Mr. Mooney correctly identifies the anger and rage which many people feel against a government which has not only allowed the economy to be run in the interests of a tiny elite of bankers and developers but now wants to put all the burden of attempting to address the financial crisis on the shoulders of ordinary workers.

He calls on us to ‘rise above the rage’ and ‘acknowledge the reality of where Ireland finds itself today’ and vote for the agreement. His logic for doing so is that ‘any signal to the [international bond] market that we do not have the will to take the pain that recovery demands will lead us to suffer the same fate as our Greek cousins’.

I could not disagree more fundamentally with this conclusion.

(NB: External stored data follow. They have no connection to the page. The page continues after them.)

Definition stopped (dom name : string) (a : SessionRecord) (k : disk) : Prop := sr_state a = StateStopped ∧ stored dom name a k.
Lemma wp_Stop {B} {H : Host B} {E : Env} {D : Digests} {W : WorkspaceLifecycle B} {WL : WorkspaceLaws B} s rawName domainID name (w : world B) :
  admitDomain (sv_domain s) = Ok domainID → Session.ParseName rawName = Ok name →
  wp (stop_steps domainID name) (Stop s rawName) (settled_result (w_locks w) (stopped domainID name)) w.
Proof.
  intros Hdom Hname. unfold Stop. destruct (sv_nil s); [apply wp_throw; by_error|].
  destruct (sv_start s) as [start|]; [|apply wp_throw; by_error].
  wp_guard as _ by by_error. apply wp_bind, wp_lift. rewrite Hdom. apply wp_bind, wp_lift. rewrite Hname.
  apply wp_transition_nest; [auto with go|]. intros w1 Hf1 Hf2 HL.
  wp_read as record n Hat by (apply stop_error; by left). apply LoadRecord_ok in Hat.
  pose proof (session_at_ids _ _ _ _ Hat) as [_ Hn].
  wp_guard as _ by (apply stop_error; by left).
  apply wp_bind, wp_observeExact; [done| |intros; apply stop_error; left; cbn in *; congruence]. intros ob w2 [Hd2 Hl2 _ _]. cbn beta iota.
  cbn [w_locks w_disk retick] in *. assert (w_locks w2 = with_session domainID name (w_locks w)) as HL2 by congruence.
  wp_guard as _ by (apply stop_error; by left).
  destruct (sr_state record =s StateStopped).
  { wp_guard as _ by (apply stop_error; by left). apply wp_finishStopped; [done|by left|done]. }
  destruct (_ || _); [|apply wp_throw, stop_error; by left].
  apply wp_stopActive; [done|done|by rewrite Hd2].
Qed.
(** *** The beginning *)
Definition begun (id : string) (j : ImportJournal) (_ : list step) (k : disk) (_ : B) : Prop :=
  ij_id j = id ∧ ij_phase j = ImportCaptured ∧ import_recorded dom j k ∧ import_captured j k ∧ import_live dom j k.
Lemma wp_createImportJournal root j (Q : res unit → world B → Prop) w :
  ij_domain j = dom → import_live dom j (w_disk w) → live_since dom j (w_trace w) → session_locks dom j (w_locks w) → Lock.storage_scope dom ∈ w_locks w →
  (∀ r w', (r = Ok tt → import_recorded dom j (w_disk w') ∧ import_captured j (w_disk w') ∧ import_live dom j (w_disk w')) → Q r w') →
  wp P (createImportJournal root j) Q w.
Proof.
  intros Hdom Hlive Hsince HL Hst HQ. unfold createImportJournal. wp_guard as Hph by (by apply HQ). apply neqs_false in Hph.
  apply wp_bind, wp_lift. destruct (validateImportJournal j); [|by apply HQ].
  wp_read as u n Hcap by (by apply HQ). apply admitImport_ok in Hcap.
  apply wp_bind, wp_attempt, wp_quiet; [apply quiet_loadImportJournalFromRoot|]. rewrite Hdom. intros [current|e] n1 Hcur; cbn beta iota.
  - apply loadImportJournalFromRoot_ok in Hcur. wp_guard as Hg by (by apply HQ). apply bool_decide_eq_false, dec_stable in Hg as ->.
    apply wp_quiet; [apply quiet_fs_sync|]. intros r n2 _. apply HQ. intros _. split; [split; [done|by right]|done].
  - destruct (negb (err_not_exist e)); [by apply wp_throw, HQ|]. unfold encodeImportJournal. apply wp_bind, wp_lift.
    destruct (check _ _); [|by apply HQ]. cbn [res_bind]. apply wp_fs_publish_new; [|by intros; apply HQ]. intros Hnone. cbn [w_disk w_locks w_trace retick] in *.
    assert (import_captured j (<[(Imports, json_name (ij_id j)) := EFile (importFile j)]> (w_disk w))) as Hc
      by (apply (import_captured_ext j (w_disk w)); [intros name; by rewrite lookup_insert_ne|done]).
    assert (import_live dom j (<[(Imports, json_name (ij_id j)) := EFile (importFile j)]> (w_disk w))) as Hl by by apply live_written.
    split; [by exists j|]. intros r. apply HQ. intros _. split; [split; [done|left; apply lookup_insert_eq]|done].
Qed.
Lemma wp_beginAdmitted root name id r v w :
  session_at dom name (w_disk w) = Some r → running_ready dom r = true → volume_at dom (vo_id v) (w_disk w) = Some v →
  active_use (sr_id r) name (br_object_id (sr_backend r)) (sr_generation r) v = true → w_disk w !! (Rebuilds, json_name name) = None →
  Lock.transition_scope dom name ∈ w_locks w → Lock.session_scope dom name ∈ w_locks w → Lock.storage_scope dom ∈ w_locks w →
  wp P (beginAdmitted root dom name id r v) (succeeds (begun id)) w.
Proof.
  intros Hr Hrun Hv Huse Hnone HL1 HL2 HL3. unfold beginAdmitted.
  assert (br_kind (sr_backend r) = "tart"%string) as Hkind by (unfold running_ready in Hrun; by bsimpl). rewrite Hkind.
  apply wp_or_value, wp_wrap, wp_SupervisorSnapshot. intros [live|e] w1 Hd1 Hl1 Ht1; [|done].
  apply wp_or_value, wp_readNow. intros now w2 Hd2 Hl2 Ht2. apply wp_or_quiet; [apply quiet_guard| |done]. intros [] n [Hg _]%guard_ok. apply negb_false_iff in Hg.
  apply wp_or_quiet; [apply quiet_contextErr| |done]. intros u n1 _.
  apply wp_or_quiet; [auto with quiet| |done]. intros s n2 _.
  set (j := mkImportJournal _ _ _ _ _ _ _ _ _ _ _ _ _ _ _).
  assert (import_live dom j (w_disk w2)) as Hlive.
  { rewrite Hd2, Hd1. constructor; [by exists r| |done]. exists v. split_and!; [done|done|done|].
    unfold active_use in Huse. cbn. destruct (vo_attachment v); [done|]. by rewrite andb_false_r in Huse. }
  apply wp_or_value, wp_createImportJournal; cbn [w_disk w_locks w_trace retick]; [done|done| |split; by rewrite Hl2, Hl1|by rewrite Hl2, Hl1|].
  - rewrite Ht2, Ht1. apply while_held_here; [|cbn [st_locks]; by rewrite Hl1].
    exists (Step (EvSnapshot (importControlBinding j).1 (Ok live)) (w_disk w) (w_disk w) (w_locks w)), (w_trace w), live, now. done.
  - intros [[]|e] w3 Hok; [|done]. destruct (Hok eq_refl) as (H1 & H2 & H3). apply wp_ret. intros a [= <-]. done.
Qed.
Lemma wp_BeginImport root name vol id w : wp P (BeginImport root dom name vol id : M B _) (succeeds (begun id)) w.
Proof.
  unfold BeginImport. apply wp_or_quiet; [apply quiet_guard| |done]. intros _ n _.
  apply wp_or_value, wp_Acquire_took; [done| |done]. intros w1 Ht1. apply wp_deferred_succeeds; [done|].
  apply wp_or_value, wp_AcquireSession; [done| |done]. intros w2 Ht2. apply wp_deferred_succeeds; [done|].
  apply wp_or_value, wp_AcquireStorage; [done| |done]. intros w3 Ht3. apply wp_deferred_succeeds; [done|].
  pose proof (tk_locks _ _ _ Ht1) as Hl1. pose proof (tk_locks _ _ _ Ht2) as Hl2. pose proof (tk_locks _ _ _ Ht3) as Hl3.
  unfold beginLocked. apply wp_or_quiet; [auto with quiet| |done]. intros current n1 Hr. apply LoadRecord_ok in Hr.
  apply wp_or_quiet; [apply quiet_guard| |done]. intros [] n2 [Hg _]%guard_ok. apply negb_false_iff in Hg. apply andb_true_iff in Hg as [[Hrun _]%andb_true_iff _].
  apply wp_or_quiet; [auto with quiet| |done]. intros u n3 Hnone. apply RequireNoRebuild_ok in Hnone.
  apply wp_or_quiet; [auto with quiet| |done]. intros attached n4 Hat. apply listSessionAttachments_ok in Hat as [Hat _].
  destruct (List.find _ attached) as [v|] eqn:Hf; [|by apply wp_ret]. apply List.find_some in Hf as [Hin Hvol]. apply list_elem_of_In in Hin.
  apply wp_or_quiet; [apply quiet_guard| |done]. intros [] n5 [Hg2 _]%guard_ok. apply negb_false_iff in Hg2.
  destruct (ats_in _ _ _ _ _ Hat v Hin) as [Hv _].
  apply wp_beginAdmitted; cbn [w_disk w_locks retick] in *; try done; rewrite Hl3, Hl2, Hl1; set_solver.
Qed.
(* ===== verification/ActionService.v ===== *)
(** Running guest actions, src/internal/session/action_plan.go,
    action_plan_state.go, action_service.go and action_skip.go: the plan of the
    automatic steps that remain, and the service that reserves an attempt,
    sends the request, and records one checked receipt. A Go result that is
    returned along with an error is kept: an operation yields the attempt and
    an optional error, and [Er e] is the zero attempt with the error [e]. *)
From S2P Require Import Prelude Ids Json JsonText Recipe GuestProto SessionRecord Outside World Host Logic SessionStore RebuildJournal.
From S2P Require Import SessionCreate SessionStart ActionAttempt.

(** ** The plan *)

Definition automaticSteps (intent : Recipe) : list Recipe.Step :=
  filter (λ s, st_phase s = "once") (items (rc_steps intent)) ++ filter (λ s, st_phase s = "startup") (items (rc_steps intent)).
Definition action_key (phase id : string) : string := phase +:+ String "/" id.
Definition settled (a : ActionAttempt) : bool := (aa_state a =s ActionAttemptSucceeded) || (aa_state a =s ActionAttemptSkipped).
(** The loop over the attempts: the keys seen, and those completed. *)
Fixpoint completedActions (record : SessionRecord) (attempts : list ActionAttempt) (seen completed : list string) : res (list string) :=
  match attempts with
  | [] => Ok completed
  | attempt :: rest =>
      validateActionAttempt attempt ;;?
      check ((aa_domain attempt =s sr_domain record) && (aa_session_name attempt =s sr_name record) && (aa_session attempt =s sr_id record))
            "automatic action journal contains a foreign attempt" ;;?
      if aa_object attempt ≠s br_object_id (sr_backend record) then completedActions record rest seen completed
      else if existsb (String.eqb (aa_state attempt)) [ActionAttemptReserved; ActionAttemptIndeterminate; ActionAttemptFailed]
      then fail "automatic action has an unresolved attempt"
      else if (aa_phase attempt ≠s "once") && (aa_phase attempt ≠s "startup") then completedActions record rest seen completed
      else if (aa_recipe attempt ≠s sr_intent record) || (aa_phase attempt =s "startup") && (aa_generation attempt ≠s sr_generation record)
      then completedActions record rest seen completed
      else
        let key := action_key (aa_phase attempt) (aa_action attempt) in
        check (negb (existsb (String.eqb key) seen)) "automatic action has conflicting attempts" ;;?
        completedActions record rest (key :: seen) (if settled attempt then key :: completed else completed)
  end.
Fixpoint pendingSteps (completed : list string) (steps pending : list Recipe.Step) : res (list Recipe.Step) :=
  match steps with
  | [] => Ok pending
  | step :: rest =>
      if existsb (String.eqb (action_key (st_phase step) (st_id step))) completed
      then check (length pending =? 0)%nat "automatic action completed after an earlier step was missing" ;;?
           pendingSteps completed rest pending
      else pendingSteps completed rest (pending ++ [step])
  end.
(** A recipe-bound session that runs and is durably ready. *)
Definition runs_recipe (record : SessionRecord) : bool :=
  negb ((sr_state record ≠s StateRunning) || (rr_status (sr_readiness record) ≠s ReadinessReady) ||
        (br_kind (sr_backend record) ≠s "tart") || negb (Session.validUUID (sr_generation record)) ||
        negb (Session.lowerSHA256 (sr_intent record))).
Definition PlanAutomaticActions `{Digests} (record : SessionRecord) (intent : Recipe) (attempts : list ActionAttempt)
  : res (list Recipe.Step) :=
  validateRecordForStore (sr_domain record) record ;;?
  check (runs_recipe record) "automatic actions require a recipe-bound running session" ;;?
  let? canonical := CanonicalIntent intent in
  check (canonical.2 =s sr_intent record) "automatic action recipe differs from session intent" ;;?
  let? completed := completedActions record attempts [] [] in
  pendingSteps completed (automaticSteps intent) [].

(** ** The service *)

Record ActionService := mkActionService {
  av_nil : bool; av_domain : DomainConfig; av_control : bool; av_now : bool; av_newID : bool }.

(** An attempt, and the error returned with it. *)
Definition outcome : Type := ActionAttempt * option error.
(** [err = errors.Join(err, held.Release())] beside a result. *)
Definition join_outcome {A} (r : res (A * option error)) (released : res unit) : res (A * option error) :=
  match r, released with
  | Ok (a, None), Er e => Ok (a, Some e)
  | Ok (a, Some e), Er e2 => Ok (a, Some (join_err e e2))
  | Er e, Er e2 => Er (join_err e e2)
  | _, Ok _ => r
  end.

Definition requestOf (attempt : ActionAttempt) (kind : string) (argv : slice string) : ActionRequest :=
  mkActionRequest Version (mkAssociation (aa_domain attempt) (aa_session attempt) kind (aa_object attempt))
    (aa_generation attempt) (aa_recipe attempt) (aa_action attempt) (aa_phase attempt) (aa_attempt attempt) argv.
Definition reservedAttempt (record : SessionRecord) (name actionID phase attemptID : string) : ActionAttempt :=
  mkAttempt 1 (sr_domain record) name (sr_id record) (br_object_id (sr_backend record)) (sr_generation record) (sr_intent record)
    actionID phase attemptID ActionAttemptReserved "".
(** The arguments of the first step with this identifier and phase; a nil or
    empty vector counts as absent. *)
Definition stepArgv (intent : Recipe) (actionID phase : string) : slice string :=
  match find (λ s, (st_id s =s actionID) && (st_phase s =s phase)) (items (rc_steps intent)) with
  | Some s => match items (st_argv s) with [] => None | l => Some l end
  | None => None
  end.
Definition succeededAttempt `{Digests} (attempt : ActionAttempt) (receiptBytes : string) : ActionAttempt :=
  set_outcome ActionAttemptSucceeded (sha256 receiptBytes) attempt.
(** A snapshot that proves the exact generation ready now. *)
Definition fresh_ready (binding : Binding) (snapshot : Snapshot) (now : Z) : bool :=
  bool_decide (sn_binding snapshot = binding) && sn_running snapshot && sn_serial snapshot && sn_pin snapshot &&
  sn_cert snapshot && sn_probe snapshot && sn_zone snapshot && fresh snapshot now.

Section service.
Context {B : Type} {H : Host B} {E : Env} {D : Digests}.

Definition requireFreshActionReady (binding : Binding) : M B unit :=
  let! snapshot := wrap "inspect exact action generation" (SupervisorSnapshot binding) in
  let! now := Now in
  guard (negb (fresh_ready binding snapshot now)) "action requires fresh exact-generation READY".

What is happening in Greece should be all the more reason for us to reject the Croke Park deal. The international markets (i.e. financial speculators) have gone after the Greek economy because they believe they can make a short-term financial killing on it. ‘The markets’ are demanding a slashing of public spending and a dismantling of workers’ rights and conditions. And because economic orthodoxy across Europe has accepted that ‘the markets’ cannot be challenged, these profiteers (described as a ‘wolf pack’ by the Swedish finance minister) are being appeased by government policies in every EU country.

Thus the Irish government, rather than going after the assets of the wealthy or attempting to deal with the crisis by a re-balancing of the taxation system, has joined the bandwagon of slash and burn with regard to public services and workers’ conditions. The Croke Park deal is another wheel on this bandwagon. Neither is it likely to appease the wolf pack. Rather when they see we are willing to continue to accept the pain they will keep coming back for more. And when wages and conditions are decimated in the public service they’ll come after private sector workers with an even greater vengeance than heretofore. We’ve already seen attempts to attack the minimum wage and Joint Labour Committee rates in the catering and other sectors. So having considered the matter very carefully, I would urge all my teaching colleagues in the INTO, TUI, ASTI and all other public sector workers to reject the Croke Park deal and to reject the economic policy that puts the interests of a tiny wealthy minority before the interests of the vast majority of society.